### Exercise brief
The lines wanted are those in the data below that include "Hrec".

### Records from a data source
Lemma sendSignal_sent_if env k status : forall fuel attempt,
  (attempt <= k <= 5)%nat -> (k - attempt + 1 <= fuel)%nat ->
  (forall i, (attempt <= i < k)%nat -> env i = (true, Responded 409)) ->
  env k = (true, Responded status) -> response_ok status = true ->
  exists actions, sendSignal fuel env attempt = Some (actions, Sent).
Proof.
  induction fuel as [|fuel IH]; intros attempt Hk Hf Hbefore Hat Hok; [lia|].
  cbn [sendSignal]. destruct (decide (attempt = k)) as [->|Hne].
  - rewrite Hat. cbn [negb]. rewrite Hok. eauto.
  - rewrite (Hbefore attempt) by lia. cbn [negb].
    replace (response_ok 409) with false by reflexivity.
    replace ((409 =? 409)%nat) with true by reflexivity.
    replace ((attempt <? SIGNAL_RETRY_LIMIT)%nat) with true
      by (symmetry; apply Nat.ltb_lt; unfold SIGNAL_RETRY_LIMIT; lia).
    cbn [andb].
    destruct (IH (attempt + 1)%nat) as (actions & ->); eauto; try lia.
    intros i Hi. apply Hbefore. lia.
Qed.

Lemma sendSignal_skipped_only_if env fuel : forall attempt actions,
  (attempt <= 5)%nat ->
  sendSignal fuel env attempt = Some (actions, Skipped) ->
  exists k reply,
    (attempt <= k <= 5)%nat
    /\ (forall i, (attempt <= i < k)%nat -> env i = (true, Responded 409))
    /\ env k = (false, reply)
    /\ posts actions = (k - attempt)%nat.
Proof.
  induction fuel as [|fuel IH]; intros attempt actions Ha; [discriminate|].
  cbn [sendSignal]. destruct (env attempt) as [joined reply] eqn:Henv.
  destruct joined; cbn [negb].
  - destruct reply as [|status]; [discriminate|].
    destruct (response_ok status) eqn:Hok; [discriminate|].
    destruct ((status =? 409)%nat && (attempt <? SIGNAL_RETRY_LIMIT)%nat) eqn:Hretry;
      [|discriminate].
    apply andb_prop in Hretry as [H409 Hlt].
    apply Nat.eqb_eq in H409. apply Nat.ltb_lt in Hlt. unfold SIGNAL_RETRY_LIMIT in Hlt.
    subst status.
    destruct (sendSignal fuel env (attempt + 1)) as [[actions' result]|] eqn:Hrec;
      [|discriminate].
    intros [= <- ->].
    destruct (IH (attempt + 1)%nat actions' ltac:(lia) Hrec)
      as (k & reply & Hk & Hbefore & Hat & Hp).
    exists k, reply. repeat split; auto; try lia.
    + intros i Hi. destruct (decide (i = attempt)) as [->|Hne]; [assumption|].
      apply Hbefore. lia.
    + unfold posts in *. simpl. lia.
  - intros [= <-]. exists attempt, reply. repeat split; auto; try lia.
    unfold posts. simpl. lia.
Qed.

Lemma sendSignal_skipped_if env k reply : forall fuel attempt,
  (attempt <= k <= 5)%nat -> (k - attempt + 1 <= fuel)%nat ->
  (forall i, (attempt <= i < k)%nat -> env i = (true, Responded 409)) ->
  env k = (false, reply) ->
  exists actions, sendSignal fuel env attempt = Some (actions, Skipped).
Proof.
  induction fuel as [|fuel IH]; intros attempt Hk Hf Hbefore Hat; [lia|].
  cbn [sendSignal]. destruct (decide (attempt = k)) as [->|Hne].
  - rewrite Hat. cbn [negb]. eauto.
  - rewrite (Hbefore attempt) by lia. cbn [negb].
    replace (response_ok 409) with false by reflexivity.
    replace ((409 =? 409)%nat) with true by reflexivity.
    replace ((attempt <? SIGNAL_RETRY_LIMIT)%nat) with true
      by (symmetry; apply Nat.ltb_lt; unfold SIGNAL_RETRY_LIMIT; lia).
    cbn [andb].
    destruct (IH (attempt + 1)%nat) as (actions & ->); eauto; try lia.
    intros i Hi. apply Hbefore. lia.
Qed.

(** How [sendSignal] ends is decided by the first of its six attempts that
    is not a 409 met with the client in the room.  The signal is sent exactly
    when that attempt is answered with a success.  [sendSignal] returns
    without a request there, the signal not sent, exactly when that attempt
    finds the client out of the room.  It throws in every other case: the
    attempt is answered with another status or [fetch] rejects, or all six
    are answered with 409. *)
Theorem sendSignal_returns_iff env fuel :
  (6 <= fuel)%nat ->
  let retried k := forall i, (i < k)%nat -> env i = (true, Responded 409) in
  let answered :=
    exists k status,
      (k <= 5)%nat /\ retried k
      /\ env k = (true, Responded status) /\ response_ok status = true in
  let gone := exists k reply, (k <= 5)%nat /\ retried k /\ env k = (false, reply) in
  ((exists actions, sendSignal fuel env 0 = Some (actions, Sent)) <-> answered)
  /\ ((exists actions, sendSignal fuel env 0 = Some (actions, Skipped)) <-> gone)
  /\ ((exists actions status, sendSignal fuel env 0 = Some (actions, Threw status))
      <-> ~ answered /\ ~ gone).
Proof.
  intros Hf retried answered gone.
  assert (Hsent : (exists actions, sendSignal fuel env 0 = Some (actions, Sent))
                  <-> answered).
  { split.
    - intros (actions & Hs).
      destruct (sendSignal_sent_only_if env fuel 0%nat actions ltac:(lia) Hs)
        as (k & status & Hk & Hbefore & Hat & Hok & _).
      exists k, status. repeat split; auto; try lia. intros i Hi. apply Hbefore. lia.
    - intros (k & status & Hk & Hbefore & Hat & Hok).
      apply (sendSignal_sent_if env k status); auto; try lia.
      intros i Hi. apply Hbefore. lia. }
  assert (Hgone : (exists actions, sendSignal fuel env 0 = Some (actions, Skipped))
                  <-> gone).
  { split.
    - intros (actions & Hs).
      destruct (sendSignal_skipped_only_if env fuel 0%nat actions ltac:(lia) Hs)
        as (k & reply & Hk & Hbefore & Hat & _).
      exists k, reply. repeat split; auto; try lia. intros i Hi. apply Hbefore. lia.
    - intros (k & reply & Hk & Hbefore & Hat).
      apply (sendSignal_skipped_if env k reply); auto; try lia.
      intros i Hi. apply Hbefore. lia. }
  split; [exact Hsent|]. split; [exact Hgone|].
  destruct (sendSignal_bounded env fuel 0%nat) as (actions & result & Hrun & _); [lia..|].
  split.
  - intros (actions' & status & Hthrew). rewrite Hthrew in Hrun.
    split; intros Hc; [apply Hsent in Hc|apply Hgone in Hc];
      destruct Hc as (a & Hc); rewrite Hthrew in Hc; discriminate.
  - intros [Hns Hng]. destruct result as [| |status]; [| |eauto].
    + exfalso. apply Hng, Hgone. eauto.
    + exfalso. apply Hns, Hsent. eauto.
Qed.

### Your response
    destruct (sendSignal fuel env (attempt + 1)) as [[actions' result]|] eqn:Hrec;
    destruct (IH (attempt + 1)%nat actions' ltac:(lia) Hrec)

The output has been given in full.